Exercise brief: Return, word for word, only the lines of the data below that lie between the line with "let n := Z.of_nat (List.length aggs) in" and the line with "Err e => (Some", those two lines included.
*** Opening of Data ***
(* ===== verification/Metering.v ===== *)
(** * Metering: usage events, their totals and the push to Stripe
      (src/metering/types.go, repo.go, operations.go, backend.go, reconcile.go,
      src/repos/postgres/usage_repo.go, src/stripeapi/meter_backend.go).

    [UsageRepo] is the interface over a repository's state. A Go [time.Time] is its
    nanoseconds since 1970; where the code prints one with %v, what is printed (which
    depends on the location and on a monotonic reading) is carried along. The lookup of
    customers and the call of Stripe are parameters. *)
From S2P Require Import Prelude Postgres Json StripeApi.

(** ** Data (types.go, backend.go) *)
Record MeterEvent := mkMeterEvent {
  me_SubjectID : string; me_Metric : string; me_Quantity : Z; me_OccurredAt : Z;
  me_RequestID : string; me_Metadata : smap }.
Record UsagePeriod := mkUsagePeriod { up_Start : Z; up_End : Z; up_StartText : string }.
Record UsageAggregate := mkAggregate {
  ua_SubjectID : string; ua_Metric : string; ua_Total : Z; ua_Period : UsagePeriod }.
Record PushEvent := mkPush {
  pu_EventName : string; pu_StripeCustomer : string; pu_Value : Z; pu_Identifier : string; pu_TimestampUnix : Z }.

Class UsageRepo (S : Type) := {
  ur_RecordUsage : Z -> MeterEvent -> S -> option string * S;
  ur_AggregateByPeriod : string -> UsagePeriod -> S -> res string (list UsageAggregate);
  ur_QueryByPeriod : string -> string -> Z -> Z -> S -> res string Z;
  ur_PruneOlderThan : Z -> S -> res string Z * S;
}.

(** [!OccurredAt.Before(start) && OccurredAt.Before(end)]. *)
Definition in_window (start fin t : Z) : bool := negb (t <? start) && (t <? fin).
Definition set_occurred (t : Z) (e : MeterEvent) : MeterEvent :=
  mkMeterEvent (me_SubjectID e) (me_Metric e) (me_Quantity e) t (me_RequestID e) (me_Metadata e).
Definition with_time (now : Z) (e : MeterEvent) : MeterEvent :=
  if IsZero (me_OccurredAt e) then set_occurred now e else e.

(** ** In memory (repo.go) *)
Module MemUsage.
Record memoryUsage := mkUsage { rows : list MeterEvent; events : gmap string bool }.
Definition mu_NewMemoryRepo : memoryUsage := mkUsage [] ∅.
Definition usage_key (e : MeterEvent) : string := me_SubjectID e ^^ "|" ^^ me_Metric e ^^ "|" ^^ me_RequestID e.

Definition mu_RecordUsage (now : Z) (evt : MeterEvent) (r : memoryUsage) : option string * memoryUsage :=
  let key := usage_key evt in
  let hasReq := negb (String.eqb (me_RequestID evt) "") in
  if hasReq && default false (events r !! key) then (None, r)
  else (None, mkUsage (rows r ++ [with_time now evt]) (if hasReq then <[key := true]> (events r) else events r)).

Definition mu_totals (metric : string) (period : UsagePeriod) (l : list MeterEvent) : gmap string Z :=
  foldl (fun m e =>
    if negb (String.eqb (me_Metric e) metric) then m
    else if negb (in_window (up_Start period) (up_End period) (me_OccurredAt e)) then m
    else <[me_SubjectID e := add64 (default 0 (m !! me_SubjectID e)) (me_Quantity e)]> m) ∅ l.
Definition subject_less (a b : UsageAggregate) : bool := String.ltb (ua_SubjectID a) (ua_SubjectID b).
Definition mu_AggregateByPeriod `{GoRuntime} (metric : string) (period : UsagePeriod) (r : memoryUsage)
  : list UsageAggregate :=
  sort_slice subject_less
    (map (fun '(s, t) => mkAggregate s metric t period) (map_range (mu_totals metric period (rows r)))).
Definition mu_QueryByPeriod (subject metric : string) (start fin : Z) (r : memoryUsage) : Z :=
  foldl (fun total e =>
    if negb (String.eqb (me_SubjectID e) subject) || negb (String.eqb (me_Metric e) metric) then total
    else if negb (in_window start fin (me_OccurredAt e)) then total
    else add64 total (me_Quantity e)) 0 (rows r).
Definition mu_PruneOlderThan (before : Z) (r : memoryUsage) : Z * memoryUsage :=
  let kept := List.filter (fun e => negb (me_OccurredAt e <? before)) (rows r) in
  (Z.of_nat (List.length (rows r) - List.length kept), mkUsage kept (events r)).

#[export] Instance memory_UsageRepo `{GoRuntime} : UsageRepo memoryUsage := {
  ur_RecordUsage := mu_RecordUsage;
  ur_AggregateByPeriod metric period r := Ok (mu_AggregateByPeriod metric period r);
  ur_QueryByPeriod subject metric start fin r := Ok (mu_QueryByPeriod subject metric start fin r);
  ur_PruneOlderThan before r := let '(n, r') := mu_PruneOlderThan before r in (Ok n, r');
}.
End MemUsage.

(** ** Postgres (usage_repo.go): the table by its unique key *)
Module PgUsage.
Record UsageRow := mkUsageRow { uw_quantity : Z; uw_occurred_at : Z; uw_metadata : string }.
Abbreviation usage_table := (gmap (string * string * string) UsageRow).
(** A connection: the faults it will meet, the statements sent, the table. *)
Record UsageConn := mkUsageConn { uc_faults : faults; uc_sent : nat; uc_table : usage_table }.

Section postgres.
Context `{GoRuntime} `{PgTime}.

Definition on_usage {A} (p : sql usage_table A) (c : UsageConn) : res string A * UsageConn :=
  let '(r, (n, t)) := p (uc_faults c) (uc_sent c) (uc_table c) in (r, mkUsageConn (uc_faults c) n t).

(** [INSERT ... ON CONFLICT DO NOTHING], under [CHECK (quantity > 0)]. *)
Definition insert_usage (now : Z) (evt : MeterEvent) (t : usage_table) : res string unit * usage_table :=
  let key := (me_SubjectID evt, me_Metric evt, me_RequestID evt) in
  if me_Quantity evt <=? 0 then (Err "violates check constraint", t)
  else match t !! key with
       | Some _ => (Ok tt, t)
       | None => (Ok tt, <[key := mkUsageRow (me_Quantity evt) (pg_ts (me_OccurredAt (with_time now evt)))
                                    (render (enc_smap (map_range (me_Metadata evt))))]> t)
       end.
Definition pu_RecordUsage (now : Z) (evt : MeterEvent) : sql usage_table unit :=
  named "postgres.UsageRepo.RecordUsage" (stmt (insert_usage now evt)).

(** The rows a [WHERE] selects. *)
Definition usage_where (p : string * string * string -> UsageRow -> bool) (t : usage_table)
  : list (string * string * string * UsageRow) :=
  List.filter (fun '(k, row) => p k row) (map_to_list t).
Definition row_in (start fin : Z) (row : UsageRow) : bool :=
  negb (uw_occurred_at row <? pg_ts start) && (uw_occurred_at row <? pg_ts fin).
Fixpoint scan_groups (metric : string) (period : UsagePeriod) (sel : list (string * string * string * UsageRow))
    (subjects : list string) : res string (list UsageAggregate) :=
  match subjects with
  | [] => Ok []
  | s :: rest =>
      match scan_sum (map (fun '(_, row) => uw_quantity row)
                        (List.filter (fun '(k, _) => String.eqb (fst (fst k)) s) sel)) with
      | Err e => Err e
      | Ok total =>
          match scan_groups metric period sel rest with
          | Err e => Err e
          | Ok out => Ok (mkAggregate s metric total period :: out)
          end
      end
  end.
(** [GROUP BY subject_id ORDER BY subject_id]. *)
Definition pu_AggregateByPeriod (metric : string) (period : UsagePeriod) : sql usage_table (list UsageAggregate) :=
  (out <- named "postgres.UsageRepo.AggregateByPeriod" (query (fun t =>
     let sel := usage_where (fun k row => String.eqb (snd (fst k)) metric &&
                  row_in (up_Start period) (up_End period) row) t in
     Ok (scan_groups metric period sel
           (sort_slice String.ltb (remove_dups (map (fun '(k, _) => fst (fst k)) sel)))))) ;;
   match out with
   | Err e => sfail e
   | Ok aggs => sret aggs
   end)%sql.
Definition pu_QueryByPeriod (subject metric : string) (start fin : Z) : sql usage_table Z :=
  named "postgres.UsageRepo.QueryByPeriod" (query (fun t =>
    scan_sum (map (fun '(_, row) => uw_quantity row)
      (usage_where (fun k row => String.eqb (fst (fst k)) subject && String.eqb (snd (fst k)) metric &&
         row_in start fin row) t)))).
Definition pu_PruneOlderThan (before : Z) : sql usage_table Z :=
  named "postgres.UsageRepo.PruneOlderThan" (stmt (fun t =>
    let kept := filter (fun kr => negb (uw_occurred_at (snd kr) <? pg_ts before) = true) t in
    (Ok (Z.of_nat (size t - size kept)), kept))).

#[export] Instance postgres_UsageRepo : UsageRepo UsageConn := {
  ur_RecordUsage now evt c :=
    let '(r, c') := on_usage (pu_RecordUsage now evt) c in
    (match r with Ok _ => None | Err e => Some e end, c');
  ur_AggregateByPeriod metric period c := fst (on_usage (pu_AggregateByPeriod metric period) c);
  ur_QueryByPeriod subject metric start fin c := fst (on_usage (pu_QueryByPeriod subject metric start fin) c);
  ur_PruneOlderThan before c := on_usage (pu_PruneOlderThan before) c;
}.
End postgres.
End PgUsage.

(** ** Operations (operations.go) *)
Section operations.
Context {S : Type} `{UsageRepo S}.
Definition usage_Record (now : Z) (evt : MeterEvent) (s : S) : option string * S :=
  if String.eqb (me_SubjectID evt) "" then (Some "metering: MeterEvent.SubjectID is required", s)
  else if String.eqb (me_Metric evt) "" then (Some "metering: MeterEvent.Metric is required", s)
  else if me_Quantity evt <=? 0 then (Some "metering: MeterEvent.Quantity must be positive", s)
  else if String.eqb (me_RequestID evt) "" then (Some "metering: MeterEvent.RequestID is required (idempotency)", s)
  else ur_RecordUsage now evt s.
Definition usage_QueryByPeriod (subject metric : string) (start fin : Z) (s : S) : res string Z :=
  ur_QueryByPeriod subject metric start fin s.
Definition PruneOldEvents (before : Z) (s : S) : res string Z * S := ur_PruneOlderThan before s.

(** ** Reconciliation (reconcile.go) *)
Context {B : Type} (PushBatch : list PushEvent -> B -> option string * B)
  (customers_Get : string -> res string (option string)) `{Sha256}.

Record UsageReconcileStats := mkStats { rs_Aggregates : Z; rs_Pushed : Z }.
Definition reconcileIdentifier (namespace metric subject periodStart : string) : string :=
  hex_encode (sha256 (namespace ^^ "|" ^^ metric ^^ "|" ^^ subject ^^ "|" ^^ periodStart)).

Fixpoint resolve_events (namespace metric : string) (period : UsagePeriod) (aggs : list UsageAggregate)
  : res string (list PushEvent) :=
  match aggs with
  | [] => Ok []
  | a :: rest =>
      match customers_Get (ua_SubjectID a) with
      | Err e => Err e
      | Ok found =>
          match resolve_events namespace metric period rest with
          | Err e => Err e
          | Ok out =>
              match found with
              | None => Ok out
              | Some custID =>
                  Ok (mkPush (namespace ^^ "." ^^ metric) custID (ua_Total a)
                        (reconcileIdentifier namespace metric (ua_SubjectID a) (up_StartText period))
                        (Unix (up_End period)) :: out)
              end
          end
      end
  end.

Definition ReconcileToStripe (namespace metric : string) (period : UsagePeriod) (s : S) (b : B)
  : UsageReconcileStats * option string * B :=
  match ur_AggregateByPeriod metric period s with
  | Err e => (mkStats 0 0, Some ("metering: aggregate: " ^^ e), b)
  | Ok aggs =>
      let n := Z.of_nat (List.length aggs) in
      match resolve_events namespace metric period aggs with
      | Err e => (mkStats n 0, Some ("metering: customer resolve: " ^^ e), b)
      | Ok [] => (mkStats n 0, None, b)
      | Ok events =>
          match PushBatch events b with
          | (Some e, b') => (mkStats n 0, Some ("metering: push: " ^^ e), b')
          | (None, b') => (mkStats n (Z.of_nat (List.length events)), None, b')
          end
      end
  end.

Definition RecordDirect (namespace metric subj : string) (value : Z) (requestID : string) (b : B)
  : option string * B :=
  match customers_Get subj with
  | Err e => (Some ("metering: RecordDirect: customer resolve: " ^^ e), b)
  | Ok None => (Some "metering: RecordDirect: no Stripe Customer", b)
  | Ok (Some custID) =>
      let identifier := if String.eqb requestID "" then reconcileIdentifier namespace metric subj "{}" else requestID in
      PushBatch [mkPush (namespace ^^ "." ^^ metric) custID value identifier 0] b
  end.
End operations.

(** ** The Stripe side (stripeapi/meter_backend.go): one call per event *)
Record MeterParams := mkMeterParams {
  mp_EventName : string; mp_Identifier : string; mp_customer : string; mp_value : string;
  mp_Timestamp : option Z; mp_IdempotencyKey : string }.
Definition meter_params `{Sha256} (ctx : string) (e : PushEvent) : MeterParams :=
  mkMeterParams (pu_EventName e) (pu_Identifier e) (pu_StripeCustomer e) (fmt_d (pu_Value e))
    (if 0 <? pu_TimestampUnix e then Some (pu_TimestampUnix e) else None)
    (ApplyIdempotencyKey ctx "meter_event.push"
       [pu_EventName e; pu_Identifier e; pu_StripeCustomer e; fmt_d (pu_Value e); fmt_d (pu_TimestampUnix e)]).
Fixpoint mb_PushBatch `{Sha256} {B : Type} (Create : MeterParams -> B -> option string * B)
    (ctx : string) (events : list PushEvent) (b : B) : option string * B :=
  match events with
  | [] => (None, b)
  | e :: rest =>
      match Create (meter_params ctx e) b with
      | (Some err, b') =>
          (Some ("stripe.BillingMeterEvents.Create(" ^^ pu_EventName e ^^ ", " ^^ pu_StripeCustomer e ^^ "): " ^^ err), b')
      | (None, b') => mb_PushBatch Create ctx rest b'
      end
  end.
*** Close of Data ***
Exercise output:
      let n := Z.of_nat (List.length aggs) in
      match resolve_events namespace metric period aggs with
      | Err e => (mkStats n 0, Some ("metering: customer resolve: " ^^ e), b)
      | Ok [] => (mkStats n 0, None, b)
      | Ok events =>
          match PushBatch events b with
          | (Some e, b') => (mkStats n 0, Some ("metering: push: " ^^ e), b')
          | (None, b') => (mkStats n (Z.of_nat (List.length events)), None, b')
          end
      end
  end.

Definition RecordDirect (namespace metric subj : string) (value : Z) (requestID : string) (b : B)
  : option string * B :=
  match customers_Get subj with
  | Err e => (Some ("metering: RecordDirect: customer resolve: " ^^ e), b)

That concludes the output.